*Task details:*
Pull every line that includes the word "ltac" out of the data below and copy it.
- - - -
(** ** Closing *)

(** The connection callback of the application returns and leaves the objects
    of the library alone, as one that prints a line does. *)
Definition connection_callback_ok : Prop :=
  ∀ u c w, is_Some (conns w !! c) → ∃ w', app_connection u c w = Ok (tt, w') ∧ conns w' = conns w ∧ chans w' = chans w ∧
    loop w' = loop w ∧ tid w' = tid w ∧ server w' = server w.

(** The application's connection callback [o] ran for [c], in state [st], with
    the loop and the server as [l] and [s], and took the history from [h] to
    [h']. *)
Definition told (o : option nat) (c : conn_id) (st : State) (l : EventLoop) (s : TcpServer) (h h' : history) : Prop :=
  match o with
  | None => h' = h
  | Some u => ∃ wi wo cn, app_connection u c wi = Ok (tt, wo) ∧ conns wi !! c = Some cn ∧ state_ cn = st ∧
      loop wi = l ∧ server wi = s ∧ hist wi = h ∧ hist wo = h'
  end.

Lemma with_shared_Ok c cn w o :
  connection_callback_ok → 1 ≤ use_count cn →
  ∃ w', call_opt (fun u => with_shared c (app_connection u c)) o (set_conn c cn w) =
          Ok (tt, set_conn c cn w') ∧ conns w' = <[c := cn]> (conns w) ∧ chans w' = chans w ∧
        loop w' = loop w ∧ tid w' = tid w ∧ server w' = server w ∧
        told o c (state_ cn) (loop w) (server w) (hist w) (hist w').
Proof.
  intros Hcb Hu. destruct o as [u|].
  2: { exists (set_conn c cn w). cbn [call_opt]. rewrite set_conn_set_conn. by split_and!. }
  cbn [call_opt]. unfold with_shared. set (cn1 := cn <| use_count := use_count cn + 1 |>).
  rewrite (M_bind_eq _ _ _ _ _ (acquire_set_conn _ _ _)). fold cn1.
  destruct (Hcb u c (set_conn c cn1 w) ltac:(rewrite set_conn_lookup; eauto)) as (w1 & E1 & Hc1 & Hch & Hl & Ht & Hs).
  rewrite (M_bind_eq _ _ _ _ _ E1).
  rewrite <-(set_conn_id c cn1 w1) by (rewrite Hc1; apply set_conn_lookup).
  rewrite release_set_conn by (cbn; lia).
  assert (cn1 <| use_count := use_count cn1 - 1 |> = cn) as ->.
  { unfold cn1. cbn. replace (use_count cn + 1 - 1) with (use_count cn) by lia. by destruct cn. }
  exists (set_conn c cn w1). rewrite set_conn_set_conn. split; [done|]. split_and!; try done.
  - unfold set_conn in *. cbn [conns] in *. by rewrite Hc1, insert_insert_eq.
  - exists (set_conn c cn1 w), w1, cn1. split_and!; try done. apply set_conn_lookup.
Qed.

(** [ConnectDestroyed] of a connection that is already disconnected tells the
    application and changes nothing else. *)
Lemma ConnectDestroyed_Ok c cn w :
  connection_callback_ok → threadId_ (loop w) = tid w → state_ cn = kDisconnected → 1 ≤ use_count cn →
  ∃ w', ConnectDestroyed c (set_conn c cn w) = Ok (tt, set_conn c cn w') ∧
        conns w' = <[c := cn]> (conns w) ∧ chans w' = chans w ∧
        loop w' = loop w ∧ tid w' = tid w ∧ server w' = server w ∧
        told (conn_callback_ cn) c kDisconnected (loop w) (server w) (hist w) (hist w').
Proof.
  intros Hcb Hthr Hst Hu. unfold ConnectDestroyed, SetState.
  rewrite (M_bind_eq _ _ _ _ _ (assertInLoopThread_true (set_conn c cn w) Hthr)).
  rewrite (M_bind_eq _ _ _ _ _ (get_conn_Ok _ _ _ (set_conn_lookup _ _ _))), Hst.
  rewrite bool_decide_eq_false_2 by naive_solver.
  rewrite (M_bind_eq _ _ _ tt (set_conn c cn w)) by done.
  rewrite (M_bind_eq _ _ _ _ _ (mod_set_conn _ _ _ _)).
  assert (cn <| state_ := kDisconnected |> = cn) as -> by (destruct cn; cbn in Hst |- *; by rewrite Hst).
  rewrite (M_bind_eq _ _ _ _ _ (get_conn_Ok _ _ _ (set_conn_lookup _ _ _))).
  destruct (with_shared_Ok c cn w (conn_callback_ cn) Hcb Hu) as (w' & ? & ? & ? & ? & ? & ? & Ht).
  rewrite Hst in Ht. by exists w'.
Qed.

(** The close lambda for a connection the server owns, called through a
    temporary reference: the map's reference and the bound functor's are gone
    afterwards. *)
Lemma removeConnection_Ok c cn w :
  invoke (TcpConnection_ConnectDestroyed c) = ConnectDestroyed c →
  connection_callback_ok → threadId_ (loop w) = tid w → state_ cn = kDisconnected →
  use_count cn = 2 → connections_ (server w) !! name_ cn = Some c →
  ∃ w', removeConnection c (set_conn c cn w) =
          Ok (tt, set_conn c (cn <| use_count := 1 |>) w') ∧
    delete c (conns w') = delete c (conns w) ∧ chans w' = chans w ∧ loop w' = loop w ∧
    connections_ (server w') = delete (name_ cn) (connections_ (server w)) ∧
    told (conn_callback_ cn) c kDisconnected (loop w') (server w') (hist w) (hist w').
Proof.
  intros Hinv Hcb Hthr Hst Hu Hmap. unfold removeConnection.
  rewrite (M_bind_eq _ _ _ _ _ (assertInLoopThread_true (set_conn c cn w) Hthr)).
  rewrite (M_bind_eq _ _ _ _ _ (get_conn_Ok _ _ _ (set_conn_lookup _ _ _))).
  rewrite (M_bind_eq _ _ _ (server w) (set_conn c cn w)) by done. rewrite Hmap. cbn [call_opt].
  set (w1 := w <| server := (server w) <| connections_ := delete (name_ cn) (connections_ (server w)) |> |>).
  rewrite (M_bind_eq _ _ _ tt (set_conn c cn w1)) by done.
  rewrite (M_bind_eq _ _ _ _ _ (release_set_conn c cn w1 ltac:(lia))), Hu.
  set (cn1 := cn <| use_count := 2 - 1 |>).
  rewrite (M_bind_eq _ _ _ tt (set_conn c cn1 w1)) by done.
  unfold RunInLoop_bind, cb_copy, cb_destroy. cbn [cb_owner].
  rewrite (M_bind_eq _ _ _ _ _ (acquire_set_conn _ _ _)). set (cn2 := cn1 <| use_count := use_count cn1 + 1 |>).
  rewrite M_bind_unfold, RunInLoop_here_eval, Hinv by done.
  destruct (ConnectDestroyed_Ok c cn2 w1 Hcb Hthr Hst ltac:(done))
    as (w2 & -> & Hc2 & Hch2 & Hl2 & Ht2 & Hs2 & Htold).
  rewrite release_set_conn by done. exists w2. split_and!; try done.
  - by rewrite Hc2, delete_insert_eq.
  - by rewrite Hs2.
  - rewrite Hl2, Hs2. exact Htold.
Qed.

Lemma HandleClose_destroys c w cn ch pfd :
  invoke (TcpConnection_ConnectDestroyed c) = ConnectDestroyed c → connection_callback_ok →
  live c w cn ch pfd → use_count cn = 1 → state_ cn = kConnected ∨ state_ cn = kDisconnecting →
  conn_close_callback_ cn = Some TcpServer_removeConnection →
  connections_ (server w) !! name_ cn = Some c →
  ∃ w', HandleClose call_close c w = Ok (tt, w') ∧
    conns w' = delete c (conns w) ∧ chans w' = delete (channel_ cn) (chans w) ∧
    connections_ (server w') = delete (name_ cn) (connections_ (server w)) ∧
    (socket_ cn ∉ dom (channels_ (poller (loop w')))) ∧
    ∃ h, hist w' = EvClose (socket_ cn) :: h ∧
      told (conn_callback_ cn) c kDisconnected (loop w') (server w') (hist w) h.
Proof.
  intros Hinv Hcb Hl Hu Hst Hclose Hmap. pose proof (lv_reg _ _ _ _ _ Hl) as Hr.
  pose proof (lv_conn _ _ _ _ _ Hl) as Hc. unfold HandleClose.
  rewrite (M_bind_eq _ _ _ _ _ (assertInLoopThread_true w (rg_thread _ _ _ _ Hr))).
  rewrite (M_bind_eq _ _ _ _ _ (get_conn_Ok _ _ _ Hc)).
  rewrite (M_bind_eq _ _ _ tt w) by (unfold massert; by rewrite bool_decide_eq_true_2).
  unfold DisbaleAll. rewrite (M_bind_eq _ _ _ _ _ (change_mask_eval _ _ _ _ Channel.events_none 0 Hr eq_refl)).
  set (w1 := with_events (channel_ cn) ch 0 w).
  rewrite <-(set_conn_id c cn w1) by done. unfold SetState.
  rewrite (M_bind_eq _ _ _ _ _ (mod_set_conn _ _ _ _)). set (cn1 := cn <| state_ := kDisconnected |>).
  rewrite (M_bind_eq _ _ _ _ _ (get_conn_Ok _ _ _ (set_conn_lookup _ _ _))).
  change (conn_close_callback_ cn1) with (conn_close_callback_ cn). rewrite Hclose.
  cbn [call_opt call_close]. unfold with_shared.
  rewrite (M_bind_eq _ _ _ _ _ (acquire_set_conn _ _ _)).
  set (cn2 := cn1 <| use_count := use_count cn1 + 1 |>).
  destruct (removeConnection_Ok c cn2 w1 Hinv Hcb) as (w2 & E2 & Hc2 & Hch2 & Hl2 & Hs2 & Htold);
    [apply (rg_thread _ _ _ _ Hr)|done|cbn; lia|done|].
  rewrite (M_bind_eq _ _ _ _ _ E2).
  destruct (release_last c (cn2 <| use_count := 1 |>) w2) as (w3 & -> & Hc3 & Hch3 & Hh3 & Hs3 & Hl3 & _); [done..|].
  exists w3. split; [done|]. rewrite Hc3, Hc2, Hch3, Hch2, Hs3, Hl3. split_and!; try done.
  - cbn. apply delete_insert_eq.
  - rewrite Hl2. cbn. rewrite <-(lv_fd _ _ _ _ _ Hl). set_solver.
  - by exists (hist w2).
Qed.

End TcpServer.

(** ** Theorems *)

(** C18: the server turns every accepted descriptor into a connection at a fresh
    address with a name no other connection has, so that no entry of the map is
    ever replaced: when the application's connection callback is called the
    connection is established, owned by the map and by the running function,
    registered for read events with its three handlers, and carries the
    server's callbacks; the map and the counter stay consistent. *)
Theorem TcpServer_newConnection_spec `{HA : App} (connfd : Z) (remote : sockaddr_in)
    (w : World) :
  threadId_ (loop w) = tid w → channels_ (poller (loop w)) !! connfd = None →
  len (pollfds_ (poller (loop w))) < 2 ^ 31 - 1 → server_wf w →
  next_conn_id_ (server w) < 2 ^ 31 - 1 →
  let s := server w in let c := next_addr w in
  ∃ b wE ch pfd, Buffer.Buffer_new Buffer.kInitialSize = Ok b ∧
    newConnection connfd remote w =
      (call_opt (fun u => with_shared c (app_connection u c)) (server_conn_callback_ s) ;;
       conn_release c) wE ∧
    conns w !! c = None ∧ connections_ s !! conn_name s = None ∧
    connections_ (server wE) = <[conn_name s := c]> (connections_ s) ∧
    live c wE (new_conn s c connfd remote b) ch pfd ∧ events_ ch = Channel.kReadEvent ∧
    read_callback_ ch = Some (TcpConnection_HandleRead c) ∧
    write_callback_ ch = Some (TcpConnection_HandleWrite c) ∧
    close_callback_ ch = Some (TcpConnection_HandleClose c) ∧
    server_wf wE.
Proof.
  intros Hthr Hfd Hlen Hw Hnext s c.
  destruct (newConnection_Ok connfd remote w Hthr Hfd Hlen Hw Hnext)
    as (b & wE & ch & pfd & Hb & E & Hl & He & Hrd & Hwr & Hcl & Hc & _ & Hs & Hn & _).
  exists b, wE, ch, pfd. split_and!; try done.
  - destruct (conns w !! c) eqn:Ec; [|done]. pose proof (sw_fresh w Hw c ltac:(eauto)). subst c. lia.
  - by apply conn_name_unused.
  - by rewrite Hs.
  - by eapply server_wf_new.
Qed.

(** C19: closing a connection that only the server refers to destroys it: the
    descriptor leaves the poller, the name leaves the map, then the
    application's connection callback, if it set one, is called with the
    disconnected connection (and runs before anything else happens: what it
    adds to the history is all there is before the close), and when
    [HandleClose] returns the connection and its channel are freed and the
    socket is closed, with no assertion failing on the way.  The callback is one
    that leaves the library's objects alone.  (A comment of newConnection says
    that the connection object is kept until the server is destructed; it is
    not.) *)
Theorem TcpServer_close_destroys `{HK : Kernel} `{HA : App} (invoke : Callback → MW unit)
    (c : conn_id) (w : World) (cn : TcpConnection) (ch : Channel Callback) (pfd : pollfd) :
  invoke (TcpConnection_ConnectDestroyed c) = ConnectDestroyed c → connection_callback_ok →
  live c w cn ch pfd → use_count cn = 1 → state_ cn = kConnected ∨ state_ cn = kDisconnecting →
  conn_close_callback_ cn = Some TcpServer_removeConnection →
  connections_ (server w) !! name_ cn = Some c →
  ∃ w', HandleClose (call_close invoke) c w = Ok (tt, w') ∧
    conns w' = delete c (conns w) ∧ chans w' = delete (channel_ cn) (chans w) ∧
    connections_ (server w') = delete (name_ cn) (connections_ (server w)) ∧
    (socket_ cn ∉ dom (channels_ (poller (loop w')))) ∧
    ∃ h, hist w' = EvClose (socket_ cn) :: h ∧
      told (conn_callback_ cn) c kDisconnected (loop w') (server w') (hist w) h.
Proof. intros. by eapply HandleClose_destroys. Qed.

(** ** Witnesses: the first connection of a server *)

Lemma ex_server_wf : server_wf ex_world.
Proof.
  split; [by intros ?? Hc; cbn in Hc; rewrite lookup_empty in Hc..| |done].
  intros c [? Hc]. cbn in Hc. by rewrite lookup_empty in Hc.
Qed.

Lemma TcpServer_newConnection_spec_witness :
  ∃ b wE ch pfd, Buffer.Buffer_new Buffer.kInitialSize = Ok b ∧
    newConnection (H0 := ex_app) 9 ex_addr ex_world = conn_release 10 wE ∧
    live 10 wE (new_conn (server ex_world) 10 9 ex_addr b) ch pfd ∧
    connections_ (server wE) !! b_ "test#0" = Some 10%nat.
Proof.
  destruct (TcpServer_newConnection_spec (HA := ex_app) 9 ex_addr ex_world)
    as (b & wE & ch & pfd & Hb & E & _ & _ & Hm & Hl & _); [done..|apply ex_server_wf|done|].
  exists b, wE, ch, pfd. split; [exact Hb|]. split; [exact E|]. split; [exact Hl|].
  rewrite Hm. apply lookup_insert_eq.
Defined.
- - - -
*Solved problem:*
  destruct (Hcb u c (set_conn c cn1 w) ltac:(rewrite set_conn_lookup; eauto)) as (w1 & E1 & Hc1 & Hch & Hl & Ht & Hs).
  rewrite (M_bind_eq _ _ _ _ _ (release_set_conn c cn w1 ltac:(lia))), Hu.
  destruct (ConnectDestroyed_Ok c cn2 w1 Hcb Hthr Hst ltac:(done))
  - destruct (conns w !! c) eqn:Ec; [|done]. pose proof (sw_fresh w Hw c ltac:(eauto)). subst c. lia.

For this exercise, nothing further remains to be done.